*** Begin section ***

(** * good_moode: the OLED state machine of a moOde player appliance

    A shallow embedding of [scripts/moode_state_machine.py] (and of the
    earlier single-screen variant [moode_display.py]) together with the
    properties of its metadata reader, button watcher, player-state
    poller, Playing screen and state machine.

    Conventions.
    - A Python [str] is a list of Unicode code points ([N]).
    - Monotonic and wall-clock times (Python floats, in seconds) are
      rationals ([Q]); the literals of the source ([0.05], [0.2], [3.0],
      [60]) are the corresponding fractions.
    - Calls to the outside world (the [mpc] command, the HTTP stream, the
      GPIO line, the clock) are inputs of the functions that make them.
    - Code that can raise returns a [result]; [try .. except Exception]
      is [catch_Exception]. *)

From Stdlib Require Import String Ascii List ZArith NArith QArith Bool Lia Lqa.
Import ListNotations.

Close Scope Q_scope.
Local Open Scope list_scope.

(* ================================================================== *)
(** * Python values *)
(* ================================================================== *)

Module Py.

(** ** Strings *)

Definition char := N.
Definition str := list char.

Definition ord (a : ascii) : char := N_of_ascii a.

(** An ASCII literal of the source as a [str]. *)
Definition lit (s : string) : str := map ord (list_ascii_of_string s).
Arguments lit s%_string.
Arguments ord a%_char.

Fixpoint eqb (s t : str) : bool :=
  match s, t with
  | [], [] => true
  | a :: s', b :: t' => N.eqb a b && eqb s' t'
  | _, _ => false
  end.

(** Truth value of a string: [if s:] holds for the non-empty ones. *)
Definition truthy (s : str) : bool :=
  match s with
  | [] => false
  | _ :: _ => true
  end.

*** End section ***
*** Begin section ***

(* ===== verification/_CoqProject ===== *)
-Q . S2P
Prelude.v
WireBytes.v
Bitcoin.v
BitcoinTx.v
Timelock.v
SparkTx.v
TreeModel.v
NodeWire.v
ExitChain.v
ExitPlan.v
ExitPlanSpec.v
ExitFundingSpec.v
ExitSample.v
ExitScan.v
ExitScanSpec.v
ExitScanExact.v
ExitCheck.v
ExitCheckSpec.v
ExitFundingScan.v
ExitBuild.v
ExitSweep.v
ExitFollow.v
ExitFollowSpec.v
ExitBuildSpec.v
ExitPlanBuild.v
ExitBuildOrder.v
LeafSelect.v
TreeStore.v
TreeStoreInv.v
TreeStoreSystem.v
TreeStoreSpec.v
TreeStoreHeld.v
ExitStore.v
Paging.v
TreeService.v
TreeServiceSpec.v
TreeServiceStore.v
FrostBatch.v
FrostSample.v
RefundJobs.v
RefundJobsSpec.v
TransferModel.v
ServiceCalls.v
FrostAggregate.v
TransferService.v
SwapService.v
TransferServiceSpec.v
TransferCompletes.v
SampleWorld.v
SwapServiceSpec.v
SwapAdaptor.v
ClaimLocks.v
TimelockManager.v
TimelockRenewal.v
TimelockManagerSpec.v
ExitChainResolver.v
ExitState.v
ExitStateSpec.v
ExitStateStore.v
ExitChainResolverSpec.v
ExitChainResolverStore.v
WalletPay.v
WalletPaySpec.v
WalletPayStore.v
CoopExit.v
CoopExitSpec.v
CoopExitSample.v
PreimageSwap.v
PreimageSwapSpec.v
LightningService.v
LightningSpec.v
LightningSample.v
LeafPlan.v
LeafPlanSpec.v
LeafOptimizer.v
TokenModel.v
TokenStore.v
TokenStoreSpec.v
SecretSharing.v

*** End section ***

In the listing above, which lines include the string "that"? Return every one of them.

      GPIO line, the clock) are inputs of the functions that make them.
    - Code that can raise returns a [result]; [try .. except Exception]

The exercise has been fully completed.